# electric fences and how to teach your horse



## MacabreMikolaj (May 9, 2009)

We always zap the escape artists every time we have to fix fence. Usually I like to entice them with grain over the wire so they figure it out themselves, but I will resort to actually taking a top strand gate wire and touching their nose with it if I have to. Once they KNOW it's electric, they're usually pretty good about staying in, but they need a refresher course if it breaks and they manage to figure out it's not zapping anymore.

Make sure it's visible - we tie neon colored tape every foot on the wire itself the entire way around so the they have something to see and adjust their depth perception to - we've had horses go through wire fencing before because they simply can't see it, especially in a new place when they get running.


----------



## wyominggrandma (Nov 4, 2009)

We use the wide white tape and once our horses each touched it, they stay away from it. Even if its not on they give it a wide berth. We had mules behind us that were fence fighting, we put up the fence and turned it on, the mules were being pushy as usual and one touched the fence with his nose. I loved the look on his face as he was running backwards. No issues now, they all stay away from it.


----------



## smrobs (Jul 30, 2008)

Visibility is key. Anymore, I like the rope or tape types simply because they are very visible, even in the dark of night. I always just put mine up and then turn the horses out in it. They will figure it out for themselves. Pokey was our big fence tester and developed the habit of just walking through the fence whenver he felt like it. After I put up the electric, he tested it like twice and now will not touch it to save his life.


----------



## PaintHorseMares (Apr 19, 2008)

smrobs said:


> Visibility is key. Anymore, I like the rope or tape types simply because they are very visible, even in the dark of night.

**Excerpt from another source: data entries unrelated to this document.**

(** A file entry with a digest, and a repository that holds one file. *)
Definition file_abc : Response :=
  Ok (DObject (mkData (Some "abc") (Some "b2xk"))).
Definition notes : Repository := [("notes/a.txt", "aGVsbG8=")].

(** Sanity checks of the stand-ins. *)
Example base64_hello : base64_encode "hello" = "aGVsbG8=".
Proof. reflexivity. Qed.

Example base64_hello_back : base64_decode "aGVsbG8=" = "hello".
Proof. reflexivity. Qed.

Example scenario_put_get :
  @put_then_get repository spec_helpers sample_messages acme 1
     "notes/a.txt" "hello" []
  = (Some (Resolved tt), Resolved "hello", [("notes/a.txt", "aGVsbG8=")]).
Proof. reflexivity. Qed.

(** ** Properties of the client *)

Unset Implicit Arguments.

Section Properties.

Context {remote : Octokit} {helpers : Helpers} {messages : ErrorMessages}.
Variable this : GHClient.

Lemma status_is_eq e n : status e = Some n -> status_is e n = true.
Proof. unfold status_is. intros ->. apply Z.eqb_refl. Qed.

Lemma status_is_neq e n m :
  status e = Some n -> n <> m -> status_is e m = false.
Proof. unfold status_is. intros -> Hne. now apply Z.eqb_neq. Qed.

(** One turn of the loop of [putObject], entered with [success] unset. *)
Lemma putObject_while_step fuel key value w :
  putObject_while this (S fuel) key value false MAX_API_ATTEMPTS w =
  bind (getObjectOctokit this key)
    (fun getResponse =>
       match getResponse with
       | Ok data =>
           if truthy (data_sha data) then
             bind (replaceObjectOctokit this key value (str (data_sha data)))
               (fun _ => putObject_while this fuel key value true
                           MAX_API_ATTEMPTS)
           else if isArray data then
             ret (Some (Rejected (RString "Cannot replace value of a folder")))
           else putObject_while this fuel key value true MAX_API_ATTEMPTS
       | Throw error =>
           if negb (isGithubApiError error) then
             ret (Some (Rejected (RString INTERNAL_ERROR_MESSAGE)))
           else if status_is error 404 then
             bind (detach (uploadNewObjectOctokit this key value))
               (fun _ => putObject_while this fuel key value true
                           MAX_API_ATTEMPTS)
           else if status_is error 401 then
             ret (Some (Rejected (RString BAD_CREDENTIALS_MESSAGE)))
           else putObject_while this fuel key value false MAX_API_ATTEMPTS
       end) w.
Proof. reflexivity. Qed.

(** Once [success] is set the loop is over and [putObject] resolves. *)
Lemma putObject_while_done fuel key value n w :
  putObject_while this fuel key value true n w = (Some (Resolved tt), w, []).
Proof. destruct fuel; reflexivity. Qed.

(** Once [success] is set the loop of [removeObject] is over, and the
    statement after it rejects. *)
Lemma removeObject_while_done fuel key n w :
  removeObject_while this fuel key true n w =
  (Some (Rejected (RString GITHUB_API_ERROR_MESSAGE)), w, []).
Proof. destruct fuel; reflexivity. Qed.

I agree. I started out thinking that electric tape/rope wouldn't be as secure as wire, but have come to really prefer the electrobraid type rope. Just two strands keep everyone safe and secure.


----------



## PaintedFury (Aug 18, 2010)

I prefer the plain old electric fence wire, we tie landscape tape on it for the visibility. Make sure that you have a long grounding rod. We use a 6' grounding rod, and drive it to where only about 6" are left above the ground. Also, make sure the ground around the grounding rod stays moist. This will make sure the fence gets a better charge. As the ground dries out, the fence will deliver less of a zap to the horses. Also, make sure that your charger is for livestock, not the kind for dogs or smaller animals, those do not offer enough of a charge to keep large animals in them.


----------



## smrobs (Jul 30, 2008)

If you don't already have a charger, this is the one that I have and I have been very impressed with it so far. It is also one of the cheapest solar chargers I was able to find.
Fi-Shock 4-Volt Solar Shock Fencer - Horse.com


----------



## CharliGirl (Nov 16, 2009)

I too use the electrobraid fence--durable and visible. All my horses were already exposed to electric fences in their previous homes, but we still walked the perimeter of the fence before releasing them into the pasture for the first time. The height of the fence is a biggie. Our neighbors have one strand about 3 feet off the ground (within a perimeter fence), and that seems like a good height for their horses. My fence is 4-4.5 feet high with 3 strands (2 hot, 1 ground).

They generally respect the boundaries of the fence...except for Patches, of course. The little guy routinely tests it. Yesterday he decided to check if it was on (purposely--stretched out his neck and used his lips to play with it). 5000 volts went though him and he nearly went through me. Ouch. :-x I think I may turn off the fence when I am out there from now on!


----------



## Cowgirl140ty (Jan 7, 2010)

With my baby, when he first hit it... instead of running away from it... he ran throught it. Did it about 3 times and kept taking the fence down. And it was the white tape. SO I put a halter and lead on him... walked him to the fence and stepped away from him.... when he stuck his nose out and hit it... and went to go foward (through it), I pulled him back. And I did that with him till he went away from it not through it.


----------